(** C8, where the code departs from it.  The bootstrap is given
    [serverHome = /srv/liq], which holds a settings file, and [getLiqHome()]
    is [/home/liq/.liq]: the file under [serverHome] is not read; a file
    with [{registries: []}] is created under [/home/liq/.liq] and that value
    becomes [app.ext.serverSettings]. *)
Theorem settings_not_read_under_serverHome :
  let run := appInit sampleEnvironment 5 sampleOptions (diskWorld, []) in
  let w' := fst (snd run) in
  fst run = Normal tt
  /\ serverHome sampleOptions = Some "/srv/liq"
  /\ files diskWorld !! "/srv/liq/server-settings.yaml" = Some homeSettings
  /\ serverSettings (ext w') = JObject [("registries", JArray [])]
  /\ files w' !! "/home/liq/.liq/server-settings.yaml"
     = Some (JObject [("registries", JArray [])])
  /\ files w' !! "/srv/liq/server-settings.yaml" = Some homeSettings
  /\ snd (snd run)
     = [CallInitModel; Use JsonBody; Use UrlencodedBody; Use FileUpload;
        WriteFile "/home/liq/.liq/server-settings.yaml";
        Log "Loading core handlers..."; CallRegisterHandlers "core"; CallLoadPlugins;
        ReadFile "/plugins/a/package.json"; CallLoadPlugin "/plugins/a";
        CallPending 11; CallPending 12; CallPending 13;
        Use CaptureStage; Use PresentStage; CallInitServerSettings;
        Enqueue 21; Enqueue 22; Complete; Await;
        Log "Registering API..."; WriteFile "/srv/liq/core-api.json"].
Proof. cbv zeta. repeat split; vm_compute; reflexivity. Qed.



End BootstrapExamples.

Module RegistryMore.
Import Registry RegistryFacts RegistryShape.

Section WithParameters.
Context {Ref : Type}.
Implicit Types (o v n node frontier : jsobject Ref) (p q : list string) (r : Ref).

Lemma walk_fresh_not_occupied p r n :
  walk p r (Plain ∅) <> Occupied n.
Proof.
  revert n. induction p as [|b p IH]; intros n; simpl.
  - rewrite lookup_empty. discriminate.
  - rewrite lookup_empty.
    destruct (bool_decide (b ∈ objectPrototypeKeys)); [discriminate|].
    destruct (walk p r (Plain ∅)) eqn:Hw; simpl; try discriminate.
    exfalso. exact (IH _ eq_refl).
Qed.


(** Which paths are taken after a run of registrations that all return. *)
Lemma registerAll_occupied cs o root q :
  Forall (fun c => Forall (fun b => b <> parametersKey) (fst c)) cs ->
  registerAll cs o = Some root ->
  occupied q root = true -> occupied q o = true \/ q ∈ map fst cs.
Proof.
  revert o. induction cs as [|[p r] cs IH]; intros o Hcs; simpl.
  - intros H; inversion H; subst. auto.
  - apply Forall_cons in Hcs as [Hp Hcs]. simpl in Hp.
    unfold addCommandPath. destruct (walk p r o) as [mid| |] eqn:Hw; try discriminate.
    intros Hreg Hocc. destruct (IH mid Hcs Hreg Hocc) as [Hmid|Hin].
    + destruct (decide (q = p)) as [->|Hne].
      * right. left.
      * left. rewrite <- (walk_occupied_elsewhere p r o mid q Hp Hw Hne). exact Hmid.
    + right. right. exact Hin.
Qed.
= = = =
What is required>
The required output is the full set of entries, reproduced verbatim.

Answer section>
(** C8, where the code departs from it.  The bootstrap is given
    [serverHome = /srv/liq], which holds a settings file, and [getLiqHome()]
    is [/home/liq/.liq]: the file under [serverHome] is not read; a file
    with [{registries: []}] is created under [/home/liq/.liq] and that value
    becomes [app.ext.serverSettings]. *)
Theorem settings_not_read_under_serverHome :
  let run := appInit sampleEnvironment 5 sampleOptions (diskWorld, []) in
  let w' := fst (snd run) in
  fst run = Normal tt
  /\ serverHome sampleOptions = Some "/srv/liq"
  /\ files diskWorld !! "/srv/liq/server-settings.yaml" = Some homeSettings
  /\ serverSettings (ext w') = JObject [("registries", JArray [])]
  /\ files w' !! "/home/liq/.liq/server-settings.yaml"
     = Some (JObject [("registries", JArray [])])
  /\ files w' !! "/srv/liq/server-settings.yaml" = Some homeSettings
  /\ snd (snd run)
     = [CallInitModel; Use JsonBody; Use UrlencodedBody; Use FileUpload;
        WriteFile "/home/liq/.liq/server-settings.yaml";
        Log "Loading core handlers..."; CallRegisterHandlers "core"; CallLoadPlugins;
        ReadFile "/plugins/a/package.json"; CallLoadPlugin "/plugins/a";
        CallPending 11; CallPending 12; CallPending 13;
        Use CaptureStage; Use PresentStage; CallInitServerSettings;
        Enqueue 21; Enqueue 22; Complete; Await;
        Log "Registering API..."; WriteFile "/srv/liq/core-api.json"].
Proof. cbv zeta. repeat split; vm_compute; reflexivity. Qed.



End BootstrapExamples.

Module RegistryMore.
Import Registry RegistryFacts RegistryShape.

Section WithParameters.
Context {Ref : Type}.
Implicit Types (o v n node frontier : jsobject Ref) (p q : list string) (r : Ref).

Lemma walk_fresh_not_occupied p r n :
  walk p r (Plain ∅) <> Occupied n.
Proof.
  revert n. induction p as [|b p IH]; intros n; simpl.
  - rewrite lookup_empty. discriminate.
  - rewrite lookup_empty.
    destruct (bool_decide (b ∈ objectPrototypeKeys)); [discriminate|].
    destruct (walk p r (Plain ∅)) eqn:Hw; simpl; try discriminate.
    exfalso. exact (IH _ eq_refl).
Qed.


(** Which paths are taken after a run of registrations that all return. *)
Lemma registerAll_occupied cs o root q :
  Forall (fun c => Forall (fun b => b <> parametersKey) (fst c)) cs ->
  registerAll cs o = Some root ->
  occupied q root = true -> occupied q o = true \/ q ∈ map fst cs.
Proof.
  revert o. induction cs as [|[p r] cs IH]; intros o Hcs; simpl.
  - intros H; inversion H; subst. auto.
  - apply Forall_cons in Hcs as [Hp Hcs]. simpl in Hp.
    unfold addCommandPath. destruct (walk p r o) as [mid| |] eqn:Hw; try discriminate.
    intros Hreg Hocc. destruct (IH mid Hcs Hreg Hocc) as [Hmid|Hin].
    + destruct (decide (q = p)) as [->|Hne].
      * right. left.
      * left. rewrite <- (walk_occupied_elsewhere p r o mid q Hp Hw Hne). exact Hmid.
    + right. right. exact Hin.
Qed.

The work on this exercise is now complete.